▸ **What to do**:
Somewhere below, one line contains "else filter (λ" and a later line contains "pending_auto_settlement_epochs config (dom". Output those two lines and everything between them exactly, and nothing else.

----------

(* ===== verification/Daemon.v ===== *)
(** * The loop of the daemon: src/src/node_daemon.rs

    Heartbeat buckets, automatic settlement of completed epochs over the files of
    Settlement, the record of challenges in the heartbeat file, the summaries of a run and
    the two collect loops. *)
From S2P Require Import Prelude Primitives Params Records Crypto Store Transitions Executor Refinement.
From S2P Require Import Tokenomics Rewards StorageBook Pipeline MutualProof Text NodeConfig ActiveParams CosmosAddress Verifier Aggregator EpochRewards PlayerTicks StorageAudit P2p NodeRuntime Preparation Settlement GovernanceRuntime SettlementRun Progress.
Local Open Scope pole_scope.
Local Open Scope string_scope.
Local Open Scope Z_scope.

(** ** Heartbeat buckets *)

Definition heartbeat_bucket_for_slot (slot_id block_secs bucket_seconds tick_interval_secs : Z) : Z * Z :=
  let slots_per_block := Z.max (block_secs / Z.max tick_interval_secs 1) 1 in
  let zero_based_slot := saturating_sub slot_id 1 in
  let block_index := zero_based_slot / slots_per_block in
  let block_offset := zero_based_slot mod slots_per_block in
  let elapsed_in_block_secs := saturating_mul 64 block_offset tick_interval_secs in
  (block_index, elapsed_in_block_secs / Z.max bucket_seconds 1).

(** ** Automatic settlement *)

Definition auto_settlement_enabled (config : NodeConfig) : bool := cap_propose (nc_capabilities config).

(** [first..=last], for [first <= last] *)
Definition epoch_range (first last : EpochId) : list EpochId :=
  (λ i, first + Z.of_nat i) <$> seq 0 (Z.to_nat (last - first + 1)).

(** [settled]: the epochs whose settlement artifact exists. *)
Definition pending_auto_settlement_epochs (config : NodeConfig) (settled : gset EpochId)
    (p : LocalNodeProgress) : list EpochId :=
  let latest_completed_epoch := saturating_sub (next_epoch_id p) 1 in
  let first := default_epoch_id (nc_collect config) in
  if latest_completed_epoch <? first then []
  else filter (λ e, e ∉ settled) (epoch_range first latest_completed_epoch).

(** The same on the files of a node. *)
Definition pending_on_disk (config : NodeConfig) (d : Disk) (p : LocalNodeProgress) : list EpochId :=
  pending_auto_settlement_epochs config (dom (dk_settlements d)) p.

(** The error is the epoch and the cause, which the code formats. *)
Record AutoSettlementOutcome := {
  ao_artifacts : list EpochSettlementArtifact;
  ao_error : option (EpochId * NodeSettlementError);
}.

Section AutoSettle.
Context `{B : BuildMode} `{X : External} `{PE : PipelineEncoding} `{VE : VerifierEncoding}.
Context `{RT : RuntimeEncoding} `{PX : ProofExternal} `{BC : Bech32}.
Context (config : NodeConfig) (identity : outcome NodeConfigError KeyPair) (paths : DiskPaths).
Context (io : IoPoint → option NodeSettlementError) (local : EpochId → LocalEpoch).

----------

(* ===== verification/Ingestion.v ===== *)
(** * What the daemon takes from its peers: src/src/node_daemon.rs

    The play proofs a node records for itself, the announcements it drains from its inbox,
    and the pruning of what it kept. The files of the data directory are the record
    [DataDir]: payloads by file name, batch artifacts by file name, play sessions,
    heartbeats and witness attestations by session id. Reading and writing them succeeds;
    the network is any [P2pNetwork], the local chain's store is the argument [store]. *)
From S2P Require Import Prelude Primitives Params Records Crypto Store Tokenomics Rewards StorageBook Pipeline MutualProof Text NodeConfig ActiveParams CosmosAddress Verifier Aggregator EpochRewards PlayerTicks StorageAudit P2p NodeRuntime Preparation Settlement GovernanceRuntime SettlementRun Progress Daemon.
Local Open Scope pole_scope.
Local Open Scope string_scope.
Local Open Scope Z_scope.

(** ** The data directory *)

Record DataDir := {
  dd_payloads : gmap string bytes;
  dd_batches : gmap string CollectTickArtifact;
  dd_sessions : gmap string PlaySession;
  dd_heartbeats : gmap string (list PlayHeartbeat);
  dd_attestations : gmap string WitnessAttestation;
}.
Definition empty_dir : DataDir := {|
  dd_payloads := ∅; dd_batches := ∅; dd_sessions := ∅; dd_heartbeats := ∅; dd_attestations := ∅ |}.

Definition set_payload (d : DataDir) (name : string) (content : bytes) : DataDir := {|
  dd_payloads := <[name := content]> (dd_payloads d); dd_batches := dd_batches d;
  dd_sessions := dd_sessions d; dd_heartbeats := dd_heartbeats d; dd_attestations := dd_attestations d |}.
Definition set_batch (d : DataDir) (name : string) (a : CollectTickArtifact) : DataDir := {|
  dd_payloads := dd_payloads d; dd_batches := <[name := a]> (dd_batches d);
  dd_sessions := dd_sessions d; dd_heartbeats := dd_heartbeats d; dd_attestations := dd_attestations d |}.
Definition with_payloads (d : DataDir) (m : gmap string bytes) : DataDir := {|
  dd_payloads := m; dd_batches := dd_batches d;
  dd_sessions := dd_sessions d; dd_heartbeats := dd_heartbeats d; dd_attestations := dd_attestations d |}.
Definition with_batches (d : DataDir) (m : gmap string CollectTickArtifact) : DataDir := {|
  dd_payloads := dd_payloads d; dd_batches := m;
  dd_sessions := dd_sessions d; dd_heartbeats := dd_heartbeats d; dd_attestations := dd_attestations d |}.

----------

▸ **Final answer**:
  else filter (λ e, e ∉ settled) (epoch_range first latest_completed_epoch).

(** The same on the files of a node. *)
Definition pending_on_disk (config : NodeConfig) (d : Disk) (p : LocalNodeProgress) : list EpochId :=
  pending_auto_settlement_epochs config (dom (dk_settlements d)) p.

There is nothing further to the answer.